Ways to Make Unhealthy Habits Unpleasant and Inconvenient
• Sit in an uncomfortable chair when having an unhealthy food or drink. Don’t sit on the couch to eat.
• Keep unhealthy foods and drinks in the basement, the laundry room, or a closet. Don’t keep these foods in the kitchen or in easy sight.
• Eat foods with the wrong utensil (e.g., try eating a pizza with a spoon).
• Set the volume on the TV very low as a cue to do something active. If you turn up the volume and watch, turn the volume back down before turning the TV off. The reminder will be there for you next time.
• Hide the TV remote in a drawer or on top of a book case.
How can you make an unhealthy habit unpleasant and inconvenient?
Ways to Make Healthy Habits Pleasant & Convenient
• Wear new workout clothes—even new socks can make an experience more fun!
• Listen to your favorite music while exercising or eating a healthy snack.

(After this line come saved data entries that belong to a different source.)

Lemma trim_ids h : ids_grow h → ids_grow (UndoHistory.trim_undo h).
Proof.
  unfold ids_grow, path_ids. destruct (trim_kept h) as (->&_&->&_).
  unfold UndoHistory.trim_undo.
  enough (∀ ts bytes b rest,
    StronglySorted Z.lt (mark_id b :: (Transaction.id <$> ts) ++ rest) →
    let '(ts', _, b') := UndoHistory.trim_loop (UndoHistory.max_bytes h) ts bytes b in
    StronglySorted Z.lt (mark_id b' :: (Transaction.id <$> ts') ++ rest)) as Hloop.
  { intros Hs. rewrite fmap_app, <- app_assoc in Hs. specialize (Hloop _ (UndoHistory.undo_bytes h) _ _ Hs).
    destruct (UndoHistory.trim_loop _ _ _ _) as [[ts' bytes'] b']. cbn. by rewrite fmap_app, <- app_assoc. }
  induction ts as [|t ts IH]; intros bytes b rest Hs; [done|].
  cbn [UndoHistory.trim_loop]. destruct (_ || _); [|done]. apply IH. by inversion Hs.
Qed.

Lemma push_ids h edits bef aft group now h' :
  ids_grow h → UndoHistory.push h edits bef aft group now = Some h' → ids_grow h'.
Proof.
  intros Hs. unfold UndoHistory.push. case_bool_decide; [by intros [= <-]|].
  assert (StronglySorted Z.lt ((mark_id (UndoHistory.base_mark h) ::
    (Transaction.id <$> UndoHistory.undo_stack h)) ++ [UndoHistory.next_id h])) as Hundo.
  { unfold ids_grow, path_ids in Hs. rewrite fmap_app, <- app_assoc, app_comm_cons in Hs.
    by apply sorted_app_drop in Hs. }
  destruct (UndoHistory.joinable h group now); [destruct (pop_back _) as [[below top]|] eqn:Hpop|].
  - apply pop_back_some in Hpop. intros [= <-]. apply (trim_ids (UndoHistory.mk _ _ _ _ _ _ _ _ _)).
    unfold ids_grow, path_ids. cbn. rewrite app_nil_r, fmap_app. rewrite Hpop, fmap_app in Hundo. exact Hundo.
  - unfold checked_add. case_match; [|done]. intros [= <-].
    apply (trim_ids (UndoHistory.mk _ _ _ _ _ _ _ _ _)). unfold ids_grow, path_ids.
    cbn -[Z.add]. rewrite app_nil_r, fmap_app. apply (sorted_snoc (_ :: _)); [done|]. apply Z.lt_succ_diag_r.
  - unfold checked_add. case_match; [|done]. intros [= <-].
    apply (trim_ids (UndoHistory.mk _ _ _ _ _ _ _ _ _)). unfold ids_grow, path_ids.
    cbn -[Z.add]. rewrite app_nil_r, fmap_app. apply (sorted_snoc (_ :: _)); [done|]. apply Z.lt_succ_diag_r.
Qed.

Lemma hist_step_ids st st' :
  reachable_path st → ids_grow st.2 → hist_step st st' → ids_grow st'.2.
Proof.
  intros Hpath Hs Hstep.
  destruct Hstep as [d h ops bef aft group now d' recs ws h' Hops Hrun Hpush|d h|d h h' d' step Hro Hrun
    |d h h' d' step Hro Hrun|d d' h Hd]; cbn [fst snd] in *; [|done| | |done].
  - by eapply push_ids.
  - revert Hrun. unfold UndoHistory.undo. destruct (pop_back _) as [[below t]|] eqn:Hpop; [|by intros [= <- _ _]].
    apply pop_back_some in Hpop. destruct (UndoHistory.apply_all _ _ _ _) as [[d1 edits]|]; [|done].
    intros [= <- _ _]. unfold ids_grow, path_ids in *. rewrite Hpop in Hs. cbn [UndoHistory.base_mark
      UndoHistory.undo_stack UndoHistory.redo_stack UndoHistory.next_id].
    rewrite reverse_snoc. by rewrite <- app_assoc in Hs.
  - revert Hrun. unfold UndoHistory.redo. destruct (pop_back _) as [[rest t]|] eqn:Hpop; [|by intros [= <- _ _]].
    apply pop_back_some in Hpop. destruct (UndoHistory.apply_all _ _ _ _) as [[d1 edits]|]; [|done].
    intros [= <- _ _]. unfold ids_grow, path_ids in *. rewrite Hpop, reverse_snoc in Hs. cbn [UndoHistory.base_mark
      UndoHistory.undo_stack UndoHistory.redo_stack UndoHistory.next_id].
    by rewrite <- app_assoc.
Qed.

(** ** A mark that has just been taken *)

Lemma chain_apart m x b s ts s' :
  chain (λ _ _, True) b s ts s' → b ≠ m → Forall (λ t, mark_of t ≠ m) ts →
  chain (stands_for m x) b s ts s'.
Proof.
  induction 1 as [b s Hs _|b s t s1 ts s' _ Hr _ IH]; intros Hb Hts.
  - constructor; [done|]. by intros ?.
  - apply Forall_cons in Hts as [Ht Hts]. econstructor; [by intros ?|done|]. by apply IH.
Qed.

Lemma chain_stands_end b s ts s' :
  chain (λ _ _, True) b s ts s' → StronglySorted Z.lt (mark_id b :: (Transaction.id <$> ts)) →
  chain (stands_for (end_mark b ts) s') b s ts s'.
Proof.
  induction 1 as [b s Hs _|b s t s1 ts s' _ Hr _ IH]; intros Hsort; [by constructor|].
  inversion Hsort as [|? ? Hsort' Hall]; subst. rewrite end_mark_cons.
  econstructor; [|done|by apply IH]. intros Hb. exfalso.
  assert (mark_id (end_mark (mark_of t) ts) ∈ Transaction.id <$> t :: ts) as Hin.
  { unfold end_mark. destruct (last ts) as [t'|] eqn:Hlast; [|by left].
    right. apply (list_elem_of_fmap_2 _ _ t'). by apply last_Some_elem_of. }
  rewrite Forall_forall in Hall. specialize (Hall _ Hin). rewrite <- Hb in Hall. lia.
Qed.

Lemma saved_now d h :
  reachable_path (d, h) → ids_grow h → UndoHistory.open h = false →
  saved (UndoHistory.mark h) (contents d) h (contents d).
Proof.
  intros (s0&s1&Hc&Hr) Hs Ho. cbn [fst snd] in *. unfold ids_grow, path_ids in Hs.
  rewrite fmap_app, <- app_assoc in Hs.
  assert (StronglySorted Z.lt (mark_id (UndoHistory.base_mark h) :: (Transaction.id <$> UndoHistory.undo_stack h)))
    as Hundo.
  { rewrite app_comm_cons in Hs. by apply sorted_app_l in Hs. }
  assert (∀ i, i ∈ (Transaction.id <$> reverse (UndoHistory.redo_stack h)) ++ [UndoHistory.next_id h] →
    (mark_id (UndoHistory.mark h) < i)%Z) as Hlater.
  { intros i Hi. rewrite mark_end. unfold end_mark.
    destruct (UndoHistory.undo_stack h) as [|t ts _] using rev_ind.
    - cbn in *. inversion Hs as [|? ? _ Hall]; subst. rewrite Forall_forall in Hall. by apply Hall.
    - rewrite last_snoc. rewrite fmap_app, <- app_assoc, app_comm_cons in Hs. apply sorted_app_r in Hs.
      inversion Hs as [|? ? _ Hall]; subst. rewrite Forall_forall in Hall. by apply Hall. }
  constructor.
  - exists s0, s1. split; [rewrite mark_end; by apply chain_stands_end|].
    destruct (reverse (UndoHistory.redo_stack h)) as [|t ts]; inversion Hr as [|? ? ? s2 ? ? _ Hrec Hrest]; subst.
    + by constructor.
    + econstructor; [done|done|]. apply chain_apart; [done| |].
      * intros Heq. specialize (Hlater (Transaction.id t) ltac:(by left)). rewrite <- Heq in Hlater.
        cbn in Hlater. lia.
      * apply Forall_forall. intros t' Ht' Heq.
        specialize (Hlater (Transaction.id t') ltac:(right; apply elem_of_app; left; by apply (list_elem_of_fmap_2 _ _ t'))).
        rewrite <- Heq in Hlater. cbn in Hlater. lia.
  - by rewrite Ho.
  - intros i Hi. specialize (Hlater (UndoHistory.next_id h) ltac:(apply elem_of_app; right; by left)).
    by rewrite Hi in Hlater.
Qed.

Lemma reachable_ids st : history_reachable st → ids_grow st.2.
Proof.
  intros (d0&Hplain&Hsteps). cut (reachable_path (d0, UndoHistory.default) ∧ ids_grow UndoHistory.default).
  - change UndoHistory.default with (snd (d0, UndoHistory.default)) at 2.
    induction Hsteps as [|x y z Hxy _ IH]; [naive_solver|]. intros [Hpath Hs]. apply IH.
    split; [by apply (hist_step_path x)|by apply (hist_step_ids x)].
  - split; [by apply on_path_default|]. unfold ids_grow, path_ids. cbn. repeat constructor.
Qed.

Lemma saved_steps m s st st' :
  saved m s st.2 (contents st.1) → rtc hist_step st st' → saved m s st'.2 (contents st'.1).
Proof. intros Hs Hsteps. induction Hsteps as [|x y z Hxy _ IH]; [done|]. by apply IH, (hist_step_saved m s x). Qed.
End reach.

(** * The editor: what a history retains *)

Local Open Scope Z_scope.

Definition edit_size (edit : AppliedEdit) : Z :=
  Z.of_nat (byte_len (removed edit)) + Z.of_nat (byte_len (inserted edit)).

Definition edits_size (edits : list AppliedEdit) : Z := foldr (λ e n, edit_size e + n) 0 edits.

(** The bytes of text in the records of a stack. *)
Definition stack_size (ts : list Transaction.t) : Z :=
  foldr (λ t n, edits_size (Transaction.edits t) + n) 0 ts.

Lemma edits_size_nonneg edits : 0 ≤ edits_size edits.
Proof. induction edits as [|e edits IH]; simpl; unfold edit_size; lia. Qed.

Lemma edits_size_app l l' : edits_size (l ++ l') = edits_size l + edits_size l'.
Proof. unfold edits_size. induction l as [|e l IH]; simpl; lia. Qed.

Lemma stack_size_nonneg ts : 0 ≤ stack_size ts.
Proof. induction ts as [|t ts IH]; simpl; [lia|]. pose proof (edits_size_nonneg (Transaction.edits t)). lia. Qed.

Lemma stack_size_app l l' : stack_size (l ++ l') = stack_size l + stack_size l'.
Proof. unfold stack_size. induction l as [|t l IH]; simpl; lia. Qed.

Lemma stack_size_snoc l t : stack_size (l ++ [t]) = stack_size l + edits_size (Transaction.edits t).
Proof. rewrite stack_size_app. unfold stack_size at 2. simpl. lia. Qed.

(** The fold of the code saturates at the exact sum. *)
Lemma edits_bytes_size edits : edits_bytes edits = Z.min (edits_size edits) U64_MAX.
Proof.
  assert (∀ total, 0 ≤ total ≤ U64_MAX →
    foldl add_edit total edits = Z.min (total + edits_size edits) U64_MAX) as Hfold.
  { induction edits as [|e edits IH]; intros total Ht; simpl; [lia|].
    pose proof (edits_size_nonneg edits). rewrite IH; unfold add_edit, saturating_add, edit_size; lia. }
  unfold edits_bytes. rewrite Hfold by (unfold U64_MAX; lia). done.
Qed.

Lemma transaction_bytes t : Transaction.bytes t = Z.min (edits_size (Transaction.edits t)) U64_MAX.
Proof. apply edits_bytes_size. Qed.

• Add fresh flowers to the table when you serve a healthy meal.
How can you make a healthy habit pleasant and convenient?
Take Small Steps Toward a New Habit
1. List one unhealthy eating habit you want to change. Make sure the change is something you want to do, not something you are doing just to please someone else. Be specific.
2. Make a list of the reasons you want to do this. Read this list often. For extra support: use a sticky note or index card and post this list where the unhealthy eating habit takes place.
3. Write a positive statement about yourself or an encouraging message on a sticky note or an index card. Post this where you will see it, such as on a refrigerator or bathroom mirror.
4. Working backwards from your goal, write a series of steps you can take to get there. Make the first step something you feel ready to do today. As soon as you take each step, set a time goal for taking the next step. It can be tempting to break a goal into so many steps that it takes a very long time to make any changes. It is normal to not want to fail. However, if you stretch a change out too long, you risk losing motivation. If you are taking steps that seem easy, try taking a little bigger step. You may find you are able to do more at once than you thought! If that bigger step is too hard, try again or go back to the smaller step. Keep going.
5. Reflect on your success or any challenges you experienced.
– How easy/hard was it to make this change?
– What changes did you have to make to your steps as you went along?
6. Reward yourself for small steps.
– Pay attention to any rewarding thoughts or feelings that occur, such as feeling more confident or more organized.
– Notice any physical feelings, such as having more energy or sleeping better at night.
– Take time to reflect on one of your values statements. How has taking these steps allowed you to show yourself and others what you value?
– Treat yourself with non-food rewards, such as a new book, fresh flowers, or new music. Reflect on the intrinsic rewards of your changes.